(** The filters of a SUBSCRIBE; each takes at least three bytes. *)
Fixpoint read_filters (fuel : nat) (rest : bytes) : result mqtt_error (list bytes) :=
  if len rest =? 0 then Ok [] else
  match fuel with
  | O => Err ErrUnexpectedEOF
  | S fuel =>
    let* '(filter, next) := readUTF8 rest in
    if len next <? 1 then Err ErrUnexpectedEOF else
    match ValidateSubscribeTopic filter with
    | Some e => Err (ErrBadTopic e)
    | None => let* filters := read_filters fuel (drop 1 next) in Ok (filter :: filters)
    end
  end.

Definition handleSubscribe (payload : bytes) : result mqtt_error (list bytes * bytes) :=
  if len payload <? 3 then Err ErrUnexpectedEOF else
  let packetID := be_get (take 2 payload) in
  let* filters := read_filters (length payload) (drop 2 payload) in
  if len filters =? 0 then Err ErrNoFilters else
  Ok (filters, [u8 (Z.shiftr packetID 8); u8 packetID] ++ ((fun _ => 0) <$> filters)).

(** One turn of [serve] for the packet [p] of [conn]; a return closes it. *)
Definition serve_packet (b : broker) (fails : Z -> option nat) (conn : Z) (p : packet) : broker :=
  match b !! conn with
  | None => b
  | Some c =>
    let reply c data := match fails conn with Some _ => removeClient b conn | None => <[conn := send c data]> b end in
    if p_type p =? mqttConnect then
      match handleConnect (p_payload p) with
      | Err _ => removeClient b conn
      | Ok clientID => reply (mkClient clientID (subscriptions c) (sent c)) (writeMQTTPacket mqttConnAck 0 [0; 0])
      end
    else if p_type p =? mqttPublish then
      match decodePublish (p_flags p) (p_payload p) with
      | Err _ => removeClient b conn
      | Ok msg => publish b fails msg
      end
    else if p_type p =? mqttSubscribe then
      match handleSubscribe (p_payload p) with
      | Err _ => removeClient b conn
      | Ok (filters, ack) =>
          reply (mkClient (id_ c) (subscriptions c ∪ list_to_set filters) (sent c)) (writeMQTTPacket mqttSubAck 0 ack)
      end
    else if p_type p =? mqttPingReq then reply c (writeMQTTPacket mqttPingResp 0 [])
    else removeClient b conn
  end.

(** ** Proofs *)

(** Facts about single bytes, by enumeration. *)
Lemma byte_cases (P : Z -> bool) (n : nat) : forallb (fun k => P (Z.of_nat k)) (seq 0 n) = true ->
  forall z, 0 <= z < Z.of_nat n -> P z = true.
Proof.
  intros Hall z Hz. rewrite forallb_forall in Hall. specialize (Hall (Z.to_nat z)).
  rewrite Z2Nat.id in Hall by lia. apply Hall. apply in_seq. lia.
Qed.

Lemma digit_low d : 0 <= d < 128 -> Z.land d 127 = d /\ Z.land d 128 = 0.
Proof.
  intros Hd. assert ((Z.land d 127 =? d) && (Z.land d 128 =? 0) = true) as H
    by (apply (byte_cases (fun d => (Z.land d 127 =? d) && (Z.land d 128 =? 0)) 128); [by vm_compute|lia]).
  lia.
Qed.

Lemma digit_high d : 0 <= d < 128 -> Z.land (Z.lor d 128) 127 = d /\ Z.land (Z.lor d 128) 128 = 128.
Proof.
  intros Hd. assert ((Z.land (Z.lor d 128) 127 =? d) && (Z.land (Z.lor d 128) 128 =? 128) = true) as H
    by (apply (byte_cases (fun d => (Z.land (Z.lor d 128) 127 =? d) && (Z.land (Z.lor d 128) 128 =? 128)) 128); [by vm_compute|lia]).
  lia.
Qed.

Lemma header_bits t f : 0 <= t < 16 -> 0 <= f < 16 ->
  Z.shiftr (u8 (Z.lor (Z.shiftl t 4) f)) 4 = t /\ Z.land (u8 (Z.lor (Z.shiftl t 4) f)) 15 = f.
Proof.
  intros Ht Hf.
  pose (P t f := (Z.shiftr (u8 (Z.lor (Z.shiftl t 4) f)) 4 =? t) && (Z.land (u8 (Z.lor (Z.shiftl t 4) f)) 15 =? f)).
  assert (P t f = true) as H; [|unfold P in H; lia].
  apply (byte_cases (P t) 16); [|lia].
  apply (byte_cases (fun t => forallb (fun k => P t (Z.of_nat k)) (seq 0 16)) 16); [by vm_compute|lia].
Qed.

Lemma read_digits_encoded i fuel n multiplier value rest : 0 <= n < 128 ^ Z.of_nat i -> (i <= fuel)%nat -> (0 < i)%nat ->
  read_digits i multiplier value (encode_digits fuel n ++ rest) = Ok (value + n * multiplier, rest).
Proof.
  revert fuel n multiplier value. induction i as [|i IH]; intros fuel n multiplier value Hn Hf Hi; [lia|].
  destruct fuel as [|fuel]; [lia|]. cbn [encode_digits].
  assert (0 <= n mod 128 < 128) as Hd by (apply Z.mod_pos_bound; lia). pose proof (Z.div_mod n 128 ltac:(lia)) as Hdm.
  assert (u8 (n mod 128) = n mod 128) as -> by (apply Z.mod_small; lia).
  destruct (Z.ltb_spec 0 (n / 128)) as [Hpos|Hzero]; cbn [app read_digits].
  - destruct (digit_high _ Hd) as [-> ->]. cbn [Z.eqb]. change (128 =? 0) with false. cbv iota.
    rewrite Nat2Z.inj_succ, Z.pow_succ_r in Hn by lia.
    assert (n / 128 < 128 ^ Z.of_nat i) as Hlt by (apply Z.div_lt_upper_bound; lia).
    destruct i as [|i]; [change (128 ^ Z.of_nat 0) with 1 in Hlt; lia|].
    rewrite IH by lia. f_equal. f_equal. rewrite Hdm at 3. ring.
  - destruct (digit_low _ Hd) as [-> ->]. rewrite Z.eqb_refl. f_equal. f_equal. f_equal. f_equal.
    assert (0 <= n / 128) by (apply Z.div_pos; lia). lia.
Qed.

Lemma read_digits_overlong i fuel n multiplier value rest : 128 ^ Z.of_nat i <= n -> (i < fuel)%nat ->
  read_digits i multiplier value (encode_digits fuel n ++ rest) = Err ErrMalformedLength.
Proof.
  revert fuel n multiplier value. induction i as [|i IH]; intros fuel n multiplier value Hn Hf; [done|].
  destruct fuel as [|fuel]; [lia|]. cbn [encode_digits].
  assert (0 <= n mod 128 < 128) as Hd by (apply Z.mod_pos_bound; lia).
  assert (u8 (n mod 128) = n mod 128) as -> by (apply Z.mod_small; lia).
  rewrite Nat2Z.inj_succ, Z.pow_succ_r in Hn by lia.
  assert (128 ^ Z.of_nat i <= n / 128) as Hle by (apply Z.div_le_lower_bound; lia).
  assert (0 < 128 ^ Z.of_nat i) by lia. replace (0 <? n / 128) with true by lia. cbn [app read_digits].
  destruct (digit_high _ Hd) as [-> ->]. change (128 =? 0) with false. cbv iota. apply IH; lia.
Qed.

───

== INSTRUCTIONS TO FOLLOW ==
Give every line of the material that includes the string "sent".

== SOLVED PROBLEM ==
      | Ok clientID => reply (mkClient clientID (subscriptions c) (sent c)) (writeMQTTPacket mqttConnAck 0 [0; 0])
          reply (mkClient (id_ c) (subscriptions c ∪ list_to_set filters) (sent c)) (writeMQTTPacket mqttSubAck 0 ack)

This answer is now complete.